Experienced pain at baseline (mm) 49.1 29.7
Anticipated pain following stair climbing (mm) 49.3 27.4 [+0.2 vs baseline]
Experienced pain following stair climbing (mm) 46.9 28.3
So that's only a small anticipated increase in fatigue and no anticipated increase in pain, which hardly demostrates that stair climbing is threatening, as the authors repeatedly claim:

...The present study shows that people with CFS can easily perform a daily physical activity, perceived by themselves as threatening, without triggering symptom flares. This finding can be used to convince people with CFS of undertaking such a threatening task during treatment programs like graded activity or graded exposure [32].

...the established threat value of the task

Another approach available to them would have been to analyse the answers to the SF-36 Physical Function question:
"Does your health now limit you in these activities? If so, how much? Climbing several flights of stairs"
[yes, limited a lot/yes, limited a little/No, not limited at all]

The answer "Yes, limited a lot" would indicate the activity is arduous, though even then not necessarily threatening.

At the very least, they should exclude any subjects who answered either 'limited a little' or 'not limited at all' (it's possible there were no patients in these categories but as some patients had an SF-36 PF score of over 70, there probably were).

Finally, as the authors themselves point out, there was no proper control in the study:
a clear experimental design would imply the crossover randomization of patients to either a threatening or non-threatening physical activity.

I don't think they've quite demonstrated the points they claim.
 

alex3619

Senior Member
Messages
13,810
Location
Logan, Queensland, Australia
I would argue that stair climbing poses a physiological threat to anyone with ME rather than the more innocuous chronic fatigue.
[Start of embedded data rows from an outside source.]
(** The loop over whole words. *)
Lemma find_word_spec m fuel : forall scan word end_word,
  words m -> word + Z.of_nat fuel = end_word ->
  exists found scan' word', find_word fuel m scan word end_word = Some (found, scan', word')
    /\ word <= word' <= end_word
    /\ (forall k, 0 <= k < word' - word -> m (scan + k) = 0)
    /\ if found then word' < end_word /\ scan' = scan + (word' - word) + 1 /\ m (scan' - 1) <> 0
       else word' = end_word /\ scan' = scan + (word' - word).
Proof.
  induction fuel as [|fuel IH]; intros scan word end_word W Hf; cbn [find_word].
  - rewrite (proj2 (Z.eqb_eq word end_word)) by lia. exists false, scan, word.
    repeat split; try lia. all: intros; lia.
  - rewrite Nat2Z.inj_succ in Hf. rewrite (proj2 (Z.eqb_neq word end_word)) by lia.
    destruct (Z.eqb_spec (m scan) 0) as [E | N]; cbn [negb].
    + destruct (IH (scan + 1) (word + 1) end_word W ltac:(lia)) as (found & s & w & -> & Hw & Hz & Hfd).
      exists found, s, w. split; [reflexivity |]. split; [lia |]. split.
      * intros k Hk. destruct (Z.eqb_spec k 0) as [-> | Nk]; [now rewrite Z.add_0_r |].
        specialize (Hz (k - 1) ltac:(lia)). now replace (scan + k) with (scan + 1 + (k - 1)) by lia.
      * destruct found; [repeat split; try lia; apply Hfd | lia].
    + exists true, (scan + 1), word. split; [reflexivity |]. split; [lia |]. split; [intros; lia |].
      split; [lia |]. split; [lia |]. now replace (scan + 1 - 1) with scan by lia.
Qed.

(** What a search from [start] to [end_] may answer: the first bit set, or
    false when there is none. *)
Definition first_set (m : memory) (a start end_ : Z) (r : sobj) : Prop :=
  (exists i, start <= i < end_ /\ r = Obj (Immediate (fixnum i)) /\ bs_bit m a i = true
     /\ forall j, start <= j < i -> bs_bit m a j = false)
  \/ (r = Boolean false /\ forall j, start <= j < end_ -> bs_bit m a j = false).

Section Searching.
Variables (m : memory) (a : Z).
Hypothesis W : words m.

Lemma word_bs k j : 0 <= j < 64 -> Z.testbit (m (a + 2 + k)) j = bs_bit m a (64 * k + j).
Proof using. intros Hj. symmetry. now apply bs_bit_at. Qed.
Lemma btbs_consumer_fold zs : forall m q,
  words m -> radix_digits 256 zs ->
  exists m', fold_left btbs_consumer zs (m, q) = (m', q + Z.of_nat (length zs))
    /\ words m'
    /\ forall p, mem_bit m' p
         = if (8 * q <=? p) && (p <? 8 * (q + Z.of_nat (length zs)))
           then Z.testbit (radix_eval 256 zs) (p - 8 * q) else mem_bit m p.
Proof.
  induction zs as [|z zs IH]; intros m q W R; cbn [fold_left length radix_eval].
  - exists m. change (Z.of_nat 0) with 0. rewrite Z.add_0_r. split; [reflexivity |]. split; [exact W |].
    intros p. destruct (Z.leb_spec (8 * q) p), (Z.ltb_spec p (8 * q)); (reflexivity || lia).
  - inversion_clear R as [|? ? Hz R']. unfold btbs_consumer at 2. rewrite Z.mod_small by lia.
    destruct (byte_set_spec m q z W Hz) as [W1 B1].
    destruct (IH (byte_set m q z) (q + 1) W1 R') as (m' & -> & W' & B').
    rewrite Nat2Z.inj_succ. exists m'. split; [f_equal; lia |]. split; [exact W' |].
    intros p. rewrite B', B1.
    destruct (Z.leb_spec (8 * (q + 1)) p), (Z.ltb_spec p (8 * (q + 1 + Z.of_nat (length zs)))),
      (Z.leb_spec (8 * q) p), (Z.ltb_spec p (8 * (q + Z.succ (Z.of_nat (length zs))))),
      (Z.ltb_spec p (8 * q + 8)); try lia; cbn [andb]; try reflexivity.
    all: change (z + 256 * radix_eval 256 zs) with (z + 2 ^ 8 * radix_eval 256 zs); rewrite testbit_split by lia;
      destruct (Z.ltb_spec (p - 8 * q) 8); try lia; try reflexivity.
    f_equal. lia.
Qed.

(** Digits without a leading zero are as few as possible. *)
Lemma radix_eval_lower zs :
  radix_digits 256 zs -> zs <> [] -> last zs 1 <> 0 -> 256 ^ (Z.of_nat (length zs) - 1) <= radix_eval 256 zs.
Proof.
  induction zs as [|z zs IH]; intros R N L; [easy |]. inversion_clear R as [|? ? Hz R'].
  cbn [length radix_eval]. rewrite Nat2Z.inj_succ. destruct zs as [|z' zs].
  - cbn [last radix_eval length] in *. change (Z.succ (Z.of_nat 0) - 1) with 0. rewrite Z.pow_0_r. lia.
  - specialize (IH R' ltac:(discriminate) L). cbn [length] in *. rewrite Nat2Z.inj_succ in *.
    replace (Z.succ (Z.succ (Z.of_nat (length zs))) - 1) with (Z.succ (Z.succ (Z.of_nat (length zs)) - 1)) by lia.
    rewrite Z.pow_succ_r by lia. lia.
Qed.
(* ===== verification/AvlTree.v ===== *)
(** * AVL trees of names (src/src/microcode/avltree.c, strcmp_ci of primutl.c)

    The tree that maps the names of primitives to their numbers.  A tree owns
    its nodes, so a node that C updates in place is here a new value of the
    node.  The state holds the static variables and counts the calls of
    [malloc]; which of these fail is a parameter.  [None] is a dereferenced
    null pointer or an access past the table of names. *)

From Stdlib Require Import ZArith List Lia Bool Sorting.Sorted.
From S2P Require Import Prelude.
Import ListNotations.

(** ** Names *)

(** The bytes of a C string, without the null that ends it. *)
Definition name := list Z.

(** [toupper] of the C locale. *)
Definition toupper (c : Z) : Z := if (97 <=? c) && (c <=? 122) then c - 32 else c.

Fixpoint strcmp_ci (s1 s2 : name) : Z :=
  match s1, s2 with
  | [], [] => 0
  | [], _ :: _ => -1
  | _ :: _, [] => 1
  | c1 :: s1, c2 :: s2 =>
      let c1 := toupper c1 in
      let c2 := toupper c2 in
      if c1 <? c2 then -1 else if c2 <? c1 then 1 else strcmp_ci s1 s2
  end.

(** ** Trees *)

Inductive tree_node :=
  | NULL
  | Node (height : Z) (left_ rite : tree_node) (nm : name) (value : Z).

Definition BRANCH_HEIGHT (tree : tree_node) : Z :=
  match tree with NULL => 0 | Node height _ _ _ _ => height end.

Inductive tree_error := leaf_make_malloc_failed | tree_insert_duplicate (nm : name).
(* ===== verification/Gc.v ===== *)
(** * The garbage collector (src/src/microcode/gcloop.c, gc.h, gccode.h)

    A one-space copying collector: objects are copied from fromspace into a
    temporary tospace while pointers are updated to where tospace will be
    copied at the end, newspace.  This file has the collector's data, the
    operations on tospace, the handlers of the table, the scan loop, and the
    extra passes for ephemerons and weak pairs.

    The configuration is the one without compiled code ([CC_SUPPORT_P] not
    defined), without [ENABLE_GC_DEBUGGING_TOOLS], and with the heap not in
    low memory, so that an object's datum is the distance of its address from
    [memory_base] in words.  An address counts words; 0 is the null pointer.
    [fuel] bounds every loop; running out of it is the outcome [Out_of_fuel],
    which no run of the program has. *)

From Stdlib Require Import ZArith List Lia Bool.
From S2P Require Import Prelude.
From S2P Require Import Object.
From S2P Require Import Memory.
Import ListNotations.

(** ** Type codes (types.h) and constants *)

Notation TC_LIST := 1.
Notation TC_BIG_FLONUM := 6.
Notation TC_VECTOR := 10.
Notation TC_MANIFEST_CLOSURE := 13.
Notation TC_HUNK3_A := 32.
Notation TC_BROKEN_HEART := 34.
Notation TC_EPHEMERON := 43.
Notation TC_REFERENCE_TRAP := 50.
Notation TC_WEAK_CONS := 55.
Notation TC_LINKAGE_SECTION := 57.
Notation TC_COMPILED_CODE_BLOCK := 61.
Notation UNMARKED_HISTORY_TYPE := TC_HUNK3_A.
Notation N_TYPE_CODES := 64.
Notation TRAP_MAX_IMMEDIATE := 9.
Notation CONS_CDR := 1.

Notation EPHEMERON_KEY := 1.
Notation EPHEMERON_DATUM := 2.
Notation EPHEMERON_LIST := 3.
Notation EPHEMERON_NEXT := 4.
Notation EPHEMERON_SIZE := 5.

Definition MARKED_EPHEMERON_MANIFEST : Z := MAKE_OBJECT TC_MANIFEST_VECTOR (EPHEMERON_SIZE - 1).
Definition UNMARKED_EPHEMERON_MANIFEST : Z :=
  MAKE_OBJECT TC_MANIFEST_NM_VECTOR (EPHEMERON_SIZE - 1).

Definition BROKEN_HEART_P (object : Z) : bool := OBJECT_TYPE object =? TC_BROKEN_HEART.
Definition EPHEMERON_P (object : Z) : bool := OBJECT_TYPE object =? TC_EPHEMERON.
Definition REFERENCE_TRAP_P (object : Z) : bool := OBJECT_TYPE object =? TC_REFERENCE_TRAP.

Definition OBJECT_NEW_TYPE (type datum_object : Z) : Z := MAKE_OBJECT type (OBJECT_DATUM datum_object).
Definition OBJECT_NEW_DATUM (type_object datum : Z) : Z := MAKE_OBJECT (OBJECT_TYPE type_object) datum.
Definition MAKE_OBJECT_FROM_OBJECTS (type_object datum_object : Z) : Z :=
  MAKE_OBJECT (OBJECT_TYPE type_object) (OBJECT_DATUM datum_object).

(** ** How the collector sees each type code *)

Inductive gc_type_t :=
  | GC_COMPILED | GC_VECTOR | GC_SPECIAL | GC_UNDEFINED | GC_NON_POINTER
  | GC_CELL | GC_PAIR | GC_TRIPLE | GC_QUADRUPLE.

Inductive gc_ptr_type_t := GC_POINTER_NORMAL | GC_POINTER_COMPILED | GC_POINTER_NOT.

Definition gc_type_map : list gc_type_t := [
  GC_NON_POINTER; GC_PAIR; GC_NON_POINTER; GC_PAIR;
  GC_UNDEFINED; GC_PAIR; GC_VECTOR; GC_UNDEFINED;
  GC_NON_POINTER; GC_PAIR; GC_VECTOR; GC_NON_POINTER;
  GC_UNDEFINED; GC_SPECIAL; GC_VECTOR; GC_PAIR;
  GC_PAIR; GC_PAIR; GC_VECTOR; GC_PAIR;
  GC_TRIPLE; GC_PAIR; GC_VECTOR; GC_PAIR;
  GC_NON_POINTER; GC_PAIR; GC_NON_POINTER; GC_VECTOR;
  GC_VECTOR; GC_PAIR; GC_VECTOR; GC_PAIR;
  GC_TRIPLE; GC_PAIR; GC_SPECIAL; GC_PAIR;
  GC_TRIPLE; GC_PAIR; GC_VECTOR; GC_SPECIAL;
  GC_COMPILED; GC_PAIR; GC_UNDEFINED; GC_VECTOR;
  GC_TRIPLE; GC_NON_POINTER; GC_PAIR; GC_VECTOR;
  GC_UNDEFINED; GC_VECTOR; GC_SPECIAL; GC_VECTOR;
  GC_TRIPLE; GC_PAIR; GC_CELL; GC_PAIR;
  GC_QUADRUPLE; GC_SPECIAL; GC_PAIR; GC_NON_POINTER;
  GC_PAIR; GC_VECTOR; GC_VECTOR; GC_UNDEFINED ].

Definition gc_type_code (type_code : Z) : gc_type_t :=
  nth (Z.to_nat type_code) gc_type_map GC_UNDEFINED.

Definition GC_TYPE (object : Z) : gc_type_t := gc_type_code (OBJECT_TYPE object).

Definition gc_ptr_type (object : Z) : gc_ptr_type_t :=
  match GC_TYPE object with
  | GC_SPECIAL =>
      if REFERENCE_TRAP_P object && (TRAP_MAX_IMMEDIATE <=? OBJECT_DATUM object)
      then GC_POINTER_NORMAL else GC_POINTER_NOT
  | GC_CELL | GC_PAIR | GC_TRIPLE | GC_QUADRUPLE | GC_VECTOR => GC_POINTER_NORMAL
  | GC_COMPILED => GC_POINTER_COMPILED
  | GC_UNDEFINED | GC_NON_POINTER => GC_POINTER_NOT
  end.

(** The handlers, by name; the table is what [initialize_gc_table]
    fills in.  [None] is the call of [std_gc_death] for an unknown special
    type. *)
Inductive gc_handler_t :=
  | gc_handle_non_pointer | gc_handle_cell | gc_handle_pair | gc_handle_triple
  | gc_handle_quadruple | gc_handle_weak_pair | gc_handle_ephemeron | gc_handle_cc_entry
  | gc_handle_aligned_vector | gc_handle_unaligned_vector | gc_handle_broken_heart
  | gc_handle_nmv | gc_handle_reference_trap | gc_handle_linkage_section
  | gc_handle_manifest_closure | gc_handle_undefined.

Definition special_handler (i : Z) : option gc_handler_t :=
  if i =? TC_BROKEN_HEART then Some gc_handle_broken_heart
  else if i =? TC_REFERENCE_TRAP then Some gc_handle_reference_trap
  else if i =? TC_LINKAGE_SECTION then Some gc_handle_linkage_section
  else if i =? TC_MANIFEST_CLOSURE then Some gc_handle_manifest_closure
  else if i =? TC_MANIFEST_NM_VECTOR then Some gc_handle_nmv
  else None.

Definition initialize_gc_table (i : Z) : option gc_handler_t :=
  if i =? TC_WEAK_CONS then Some gc_handle_weak_pair
  else if i =? TC_EPHEMERON then Some gc_handle_ephemeron
  else if i =? TC_BIG_FLONUM then Some gc_handle_aligned_vector
  else if i =? TC_COMPILED_CODE_BLOCK then Some gc_handle_aligned_vector
  else
    match gc_type_code i with
    | GC_NON_POINTER => Some gc_handle_non_pointer
    | GC_CELL => Some gc_handle_cell
    | GC_PAIR => Some gc_handle_pair
    | GC_TRIPLE => Some gc_handle_triple
    | GC_QUADRUPLE => Some gc_handle_quadruple
    | GC_VECTOR => Some gc_handle_unaligned_vector
    | GC_COMPILED => Some gc_handle_cc_entry
    | GC_UNDEFINED => Some gc_handle_undefined
    | GC_SPECIAL => special_handler i
    end.

(** ** The collector's state

    What does not change between [open_tospace] and the end of a collection:
    where the spaces are ([*p_fromspace_start] is [heap_start] and
    [*p_fromspace_end] is [Free]) and the hash table of ephemerons. *)
Record layout := mk_layout {
  memory_base : Z;
  fromspace_start : Z;
  fromspace_end : Z;
  tospace_start : Z;
  tospace_end : Z;
  newspace_start : Z;
  newspace_end : Z;
  ephemeron_array : Z
}.

Record gc_state := mk_gc {
  gmem : memory;
  tospace_next : Z;
  newspace_next : Z;
  weak_chain : Z;
  ephemeron_list : Z;
  ephemeron_queue : Z;
  ephemeron_count : Z;
  scanning_ephemerons_p : bool
}.

Definition set_gmem (s : gc_state) (m : memory) : gc_state :=
  mk_gc m (tospace_next s) (newspace_next s) (weak_chain s) (ephemeron_list s)
    (ephemeron_queue s) (ephemeron_count s) (scanning_ephemerons_p s).
Definition set_next (s : gc_state) (tnext nnext : Z) : gc_state :=
  mk_gc (gmem s) tnext nnext (weak_chain s) (ephemeron_list s)
    (ephemeron_queue s) (ephemeron_count s) (scanning_ephemerons_p s).
Definition set_weak_chain (s : gc_state) (w : Z) : gc_state :=
  mk_gc (gmem s) (tospace_next s) (newspace_next s) w (ephemeron_list s)
    (ephemeron_queue s) (ephemeron_count s) (scanning_ephemerons_p s).
Definition set_ephemeron_list (s : gc_state) (o : Z) : gc_state :=
  mk_gc (gmem s) (tospace_next s) (newspace_next s) (weak_chain s) o
    (ephemeron_queue s) (ephemeron_count s) (scanning_ephemerons_p s).
Definition set_ephemeron_queue (s : gc_state) (o : Z) : gc_state :=
  mk_gc (gmem s) (tospace_next s) (newspace_next s) (weak_chain s) (ephemeron_list s)
    o (ephemeron_count s) (scanning_ephemerons_p s).
Definition set_ephemeron_count (s : gc_state) (n : Z) : gc_state :=
  mk_gc (gmem s) (tospace_next s) (newspace_next s) (weak_chain s) (ephemeron_list s)
    (ephemeron_queue s) n (scanning_ephemerons_p s).
Definition set_scanning (s : gc_state) (b : bool) : gc_state :=
  mk_gc (gmem s) (tospace_next s) (newspace_next s) (weak_chain s) (ephemeron_list s)
    (ephemeron_queue s) (ephemeron_count s) b.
Patients may well be aware of that. It is not an irrational conclusion. So this study starts with a faulty presumption, and therefore its conclusions are probably wrong. (As a point of logic they might be correct even with faulty presumptions, and logic does not have rules for determining validity with false premises.) Since we know the premise of no harm from stair climbing is wrong, then entire notion they base this is on faulty. They need to go back and rethink their science.

As an example of recent research about potential risks, read:

http://iopscience.iop.org/0967-3334/33/2/231/pdf/0967-3334_33_2_231.pdf

There are altered peripheral blood flow characteristics (though this was based on Fududa CFS definition) which is consistent with low blood volume, a small heart, or faulty autonomic regulation of blood flow. All three hypotheses here may be relevant. Exercise using stairs could produce harm in all three conditions. This is just one study, Pacic Labs research shows that we are metabolically damaged as a result of exercise - there are several studies to back that now using well understood objective testing.